Gerard J. O'Brien, Atty., Dept. of Justice, Washington, D.C., with whom Charles K. Rice, Asst. Atty. Gen., Hilbert P. Zarky and Sheldon I. Fink, Attys., Dept. of Justice, Washington, D.C., and Peter Mills, U.S. Atty., Portland, Me., were on brief, for appellee.
Before MAGRUDER, Chief Judge, and WOODBURY and HARTIGAN, Circuit judges.
MAGRUDER, Chief Judge.
Appellant, a Maine corporation, in its capacity as successor (by merger effective November 30, 1951) to Lawrence Portland Cement Company, a Pennsylvania corporation, brought this action in the United States District Court for the District of Maine, seeking recovery of federal income and excess profits taxes for the period January 1 to November 30, 1951, in the amount of $483,522.19, with interest. The facts were not in dispute and were recited in a stipulation. Both parties having moved for summary judgment, the district court on September 24, 1956, entered a judgment the first paragraph of which (as subsequently amended) decreed that the plaintiff recover of the defendant the sum of $10,546.46, with interest, on account of a deductible tax loss under § 23(f) of the Internal Revenue Code of 1939, 26 U.S.C.A. (I.R.C.1939) § 23(f), an issue which is no longer in the case, and the second paragraph of which decreed as follows:
'2. That plaintiff take nothing further in consequence of plaintiff's complaint as to the issue of percentage depletion and as to that issue, the action be and it is hereby dismissed on the merits.'
The taxpayer has appealed from that portion of the judgment denying recovery to it under the percentage depletion issue, so that the case now before us turns solely on a question of statutory interpretation of § 114(b)(4)(B) of the 1939 Code, as amended, which defines the term 'gross income from mining' for use in determining the basis for percentage depletion allowed as a deduction from income derived from certain mines and natural mineral deposits.

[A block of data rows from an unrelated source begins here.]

(* ===== verification/Utils.v ===== *)
(** * Small utilities

    [core/utils/network.py], [core/utils/data.py], [core/utils/filters.py] and
    [core/utils/timing.py].  Query strings and header maps are association
    lists; a clock reading is an integer number of nanoseconds. *)
From stdpp Require Import base list gmap strings pretty numbers.
From Stdlib Require Import Ascii Lia ZArith.
From S2P Require Import Prelude PyStr PyVal Exceptions.

(** ** [network.client_ip] *)

Definition first_hop (xff : string) : string := strip (fst (cut_char "," xff)).

(** [meta] is [request.META]; [use_xff] is [settings.USE_X_FORWARDED_FOR]. *)
Definition client_ip (use_xff : bool) (meta : list (string * string)) : string :=
  let direct := str_or (default "" (od_get "REMOTE_ADDR" meta)) "unknown" in
  if use_xff then
    match od_get "HTTP_X_FORWARDED_FOR" meta with
    | Some xff =>
        if str_true xff then first_hop xff
        else match od_get "HTTP_X_REAL_IP" meta with
             | Some r => if str_true r then strip r else direct
             | None => direct
             end
    | None =>
        match od_get "HTTP_X_REAL_IP" meta with
        | Some r => if str_true r then strip r else direct
        | None => direct
        end
    end
  else direct.

(** ** [data] *)

Definition key_error {A} (k : pykey) : result py_exn A := Raise (Builtin "KeyError" (repr_key k)).
Definition invalid_input {A} (msg : string) (rid : option string) : result py_exn A :=
  Raise (Custom (base_init InvalidInputError (Some msg) None rid PPlain)).

Abbreviation pydict := (list (pykey * pyval)).

(** One row of the strict and of the lenient comprehension. *)
Fixpoint pick_strict (keys : list pykey) (acc row : pydict) : result py_exn pydict :=
  match keys with
  | [] => Ok acc
  | k :: keys' =>
      match od_get k row with
      | Some v => pick_strict keys' (od_set k v acc) row
      | None => key_error k
      end
  end.
Definition pick_lenient (keys : list pykey) (row : pydict) : pydict :=
  fold_left (fun acc k => match od_get k row with Some v => od_set k v acc | None => acc end) keys [].

Fixpoint map_result {A B} (f : A -> result py_exn B) (l : list A) : result py_exn (list B) :=
  match l with
  | [] => Ok []
  | x :: l' => y ← f x; ys ← map_result f l'; Ok (y :: ys)
  end.

Definition filter_dict_keys (data : list pydict) (keys : list pykey) (strict : bool)
    : result py_exn (list pydict) :=
  match keys with
  | [] => Ok data
  | _ => if strict then map_result (pick_strict keys []) data
         else Ok (pick_lenient keys <$> data)
  end.

Definition sanitize_string (value : string) (max_length : Z) (rid : option string)
    : result py_exn string :=
  if (max_length <? Z.of_nat (slen value))%Z
  then invalid_input ("String too long: " +:+ str_int (Z.of_nat (slen value)) +:+ " chars (max: " +:+
                      str_int max_length +:+ ")") rid
  else Ok value.

(** [None] when [str(value)] raises. *)
Definition parse_bool (value : pyval) : option bool :=
  match value with
  | VBool b => Some b
  | _ => s ← py_str value; Some (str_in (lower s) ["true"; "1"; "yes"; "on"])
  end.

(** ** [filters] *)

Inductive target := TInt | TBool | TStr.

Record filter_param := FilterParam {
  fp_query_param : string;
  fp_orm_field : string;
  fp_coerce : target;
}.

(** [FilterParam.__init__] *)
Definition filter_param_init (query_param : string) (orm_field : option string) (coerce : target)
    : filter_param :=
  FilterParam query_param (str_or (default "" orm_field) query_param) coerce.

Definition coerce (rid : option string) (raw : string) (t : target) (param_name : string)
    : result py_exn pyval :=
  match t with
  | TInt =>
      match parse_int raw with
      | Some z => Ok (VInt z)
      | None => invalid_input ("Parameter '" +:+ param_name +:+ "' must be an integer.") rid
      end
  | TBool =>
      let low := lower (strip raw) in
      if str_in low ["true"; "1"; "yes"] then Ok (VBool true)
      else if str_in low ["false"; "0"; "no"] then Ok (VBool false)
      else invalid_input ("Parameter '" +:+ param_name +:+ "' must be a boolean (true/false).") rid
  | TStr => Ok (VStr raw)
  end.

Fixpoint extract_loop (rid : option string) (query_params : list (string * string))
    (fps : list filter_param) (filters : list (string * pyval))
    : result py_exn (list (string * pyval)) :=
  match fps with
  | [] => Ok filters
  | fp :: fps' =>
      match od_get (fp_query_param fp) query_params with
      | None => extract_loop rid query_params fps' filters
      | Some raw =>
          v ← coerce rid raw (fp_coerce fp) (fp_query_param fp);
          extract_loop rid query_params fps' (od_set (fp_orm_field fp) v filters)
      end
  end.

Definition extract_filters (rid : option string) (query_params : list (string * string))
    (fps : list filter_param) : result py_exn (list (string * pyval)) :=
  extract_loop rid query_params fps [].

(** ** [timing.PerfTimer] *)

Record perf_timer := PerfTimer { pt_start : Z; pt_end : option Z }.

(** [now] is [time.perf_counter()]; the source reads seconds and multiplies by
    a thousand, so a nanosecond is [1 / 10^6] of the result's unit. *)
Definition elapsed_ns (now : Z) (t : perf_timer) : Z := (default now (pt_end t) - pt_start t)%Z.
Definition stop (now : Z) (t : perf_timer) : perf_timer := PerfTimer (pt_start t) (Some now).

(** [with perf_timer() as t: body]: the timer is frozen on both exits. *)
Definition with_perf_timer {A} (start stop_at : Z) (body : perf_timer -> result py_exn A)
    : result py_exn A * perf_timer :=
  let t := PerfTimer start None in (body t, stop stop_at t).

(** ** Properties *)

(** The last declared parameter for field [f] that the query supplies. *)
Fixpoint last_supplied (q : list (string * string)) (f : string) (fps : list filter_param)
    : option filter_param :=
  match fps with
  | [] => None
  | fp :: fps' =>
      or_else (last_supplied q f fps')
        (if String.eqb (fp_orm_field fp) f && od_mem (fp_query_param fp) q then Some fp else None)
  end.

Lemma extract_loop_spec rid q fps acc out :
  extract_loop rid q fps acc = Ok out ->
  forall f,
    match last_supplied q f fps with
    | Some fp => exists raw v, od_get (fp_query_param fp) q = Some raw /\
        coerce rid raw (fp_coerce fp) (fp_query_param fp) = Ok v /\ od_get f out = Some v
    | None => od_get f out = od_get f acc
    end.
Proof.
  revert acc. induction fps as [|fp fps IH]; intros acc; [by intros [= <-] f|].
  cbn [extract_loop last_supplied]. intros H f. unfold od_mem.
  destruct (od_get (fp_query_param fp) q) as [raw|] eqn:E.
  - apply result_bind_ok in H as (v & Hv & H). specialize (IH _ H f).
    destruct (last_supplied q f fps); [done|]. cbn [or_else].
    destruct (String.eqb (fp_orm_field fp) f) eqn:Ef; cbn [andb].
    + apply String.eqb_eq in Ef as <-. exists raw, v. by rewrite IH, od_get_set_eq.
    + apply String.eqb_neq in Ef. by rewrite IH, od_get_set_ne.
  - specialize (IH _ H f). rewrite andb_false_r. by destruct (last_supplied q f fps).
Qed.

Lemma coerce_raise rid raw t p e :
  coerce rid raw t p = Raise e -> exists x, e = Custom x /\ get_error_code x = "INVALID_INPUT" /\ t <> TStr.
Proof. unfold coerce, invalid_input. intros H. repeat case_match; simplify_eq; by eexists. Qed.

Lemma extract_loop_raise rid q fps acc e :
  extract_loop rid q fps acc = Raise e ->
  exists fp raw, fp ∈ fps /\ od_get (fp_query_param fp) q = Some raw /\
    coerce rid raw (fp_coerce fp) (fp_query_param fp) = Raise e.
Proof.
  revert acc. induction fps as [|fp fps IH]; intros acc; cbn [extract_loop]; [done|].
  destruct (od_get (fp_query_param fp) q) as [raw|] eqn:Eq.
  - unfold mbind, result_bind. destruct (coerce rid raw _ _) as [v|e'] eqn:Ec.
    + intros (fp' & raw' & ? & ? & ?)%IH. exists fp', raw'. split_and!; try done. by right.
    + intros [= <-]. exists fp, raw. split_and!; try done. left.
  - intros (fp' & raw' & ? & ? & ?)%IH. exists fp', raw'. split_and!; try done. by right.
Qed.

(** Extracting filters looks at exactly the declared parameters: the
    result holds, for each ORM field, the coerced value of the last declared
    parameter for it that the query supplies, and nothing else; parameters
    the query omits are skipped; a supplied value of a declared parameter that
    does not coerce raises [INVALID_INPUT], and nothing else is ever raised. *)
Theorem extract_filters_spec rid q fps :
  match extract_filters rid q fps with
  | Ok out => forall f,
      match last_supplied q f fps with
      | Some fp => exists raw v, od_get (fp_query_param fp) q = Some raw /\
          coerce rid raw (fp_coerce fp) (fp_query_param fp) = Ok v /\ od_get f out = Some v
      | None => od_get f out = None
      end
  | Raise e => exists x fp raw, e = Custom x /\ get_error_code x = "INVALID_INPUT" /\ fp ∈ fps /\
      od_get (fp_query_param fp) q = Some raw /\ fp_coerce fp <> TStr /\
      coerce rid raw (fp_coerce fp) (fp_query_param fp) = Raise e
  end.
Proof.
  destruct (extract_filters rid q fps) as [out|e] eqn:E.
  - intros f. by apply (extract_loop_spec _ _ _ _ _ E f).
  - apply extract_loop_raise in E as (fp & raw & Hfp & Hraw & Hc).
    pose proof (coerce_raise _ _ _ _ _ Hc) as (x & -> & Hx & Ht).
    by exists x, fp, raw.
Qed.

(** The client address ignores both proxy headers unless
    [USE_X_FORWARDED_FOR] is set, and then is the first hop, stripped; it is
    never blank without the proxy headers; but a forwarded header whose first
    hop is blank, as in [" , 10.0.0.1"], makes it the empty string, which the
    module promises never to return. *)
Theorem client_ip_policy meta :
  client_ip false meta <> "" /\
  client_ip false meta = client_ip false (od_del "HTTP_X_FORWARDED_FOR" (od_del "HTTP_X_REAL_IP" meta)) /\
  (forall hop rest, free_of "," hop ->
     client_ip true (od_set "HTTP_X_FORWARDED_FOR" (hop +:+ String "," rest) meta) = strip hop) /\
  (forall r, od_get "HTTP_X_FORWARDED_FOR" meta = None -> od_get "HTTP_X_REAL_IP" meta = Some r ->
     str_true r = true -> client_ip true meta = strip r) /\
  (od_get "HTTP_X_FORWARDED_FOR" meta = None -> od_get "HTTP_X_REAL_IP" meta = None ->
     client_ip true meta = client_ip false meta) /\
  client_ip true (od_set "HTTP_X_FORWARDED_FOR" " , 10.0.0.1" meta) = "".
Proof.
  assert (Hfirst : forall hop rest, free_of "," hop ->
     client_ip true (od_set "HTTP_X_FORWARDED_FOR" (hop +:+ String "," rest) meta) = strip hop).
  { intros hop rest Hf. unfold client_ip, first_hop. rewrite od_get_set_eq, cut_char_app by done.
    assert (str_true (hop +:+ String "," rest) = true) as -> by (apply str_true_spec; by destruct hop).
    done. }
  split_and!.
  - unfold client_ip, str_or. destruct (str_true _) eqn:E; [by apply str_true_spec|done].
  - unfold client_ip. by rewrite !od_get_del_ne.
  - done.
  - intros r Hx Hr Ht. unfold client_ip. by rewrite Hx, Hr, Ht.
  - intros Hx Hr. unfold client_ip. by rewrite Hx, Hr.
  - apply (Hfirst " " " 10.0.0.1"). rewrite free_of_cons. split; [done|]. apply free_of_nil.
Qed.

The allowance for depletion has been a controversial subject for years, and officials of the executive branch have sought from time to time, with conspicuous lack of success, to persuade the Congress to eliminate some of its alleged overgenerous features. See Mertens, Law of Federal Income Taxation § 24.04 (1954). We are not concerned with the wisdom or policy of the statutory allowance, once we are sure what the allowance is, for it is plainly our judicial function merely to apply the allowance as Congress wrote it and meant it.
The need for and fairness of some allowance for depletion proceeds from the fact that the production of income through the exploitation of natural resources is accompanied by an inevitable consumption of capital in the from of the gradual exhaustion of the natural resource being exploited. Thus the allowance serves to offset the injustice of classifying only as income what might be regarded as income commingled with return of capital, and serves also as an incentive to encourage capital expenditures in the direction of discovery and exploitation of natural resources.
Of the three types of depletion allowance prescribed at various times by the Congress, percentage depletion (with which we are now concerned) is to be contrasted with cost depletion and discovery depletion. Cost depletion, based upon the cost to the taxpayer of the particular deposit, seeks to return to the taxpayer free of tax that portion of his cost attributable to the amount of the deposit used up in earning the income on which he is taxed during a given taxable year. Discovery depletion seeks to reward the taxpayer for the discovery of unknown natural deposits, and has usually been based upon the fair market value of the deposit within thirty days after the date of its discovery. By the third type of depletion allowance, percentage depletion, the Congress hoped to furnish an easily computable allowance that would avoid many of the complications arising in connection with the computation of cost or discovery depletion. Percentage depletion is based upon a fixed percentage of the income realized during the taxable year from the exploitation of a piece of property-- the percentage varying, somewhat arbitrarily, depending upon the kind of deposit involved.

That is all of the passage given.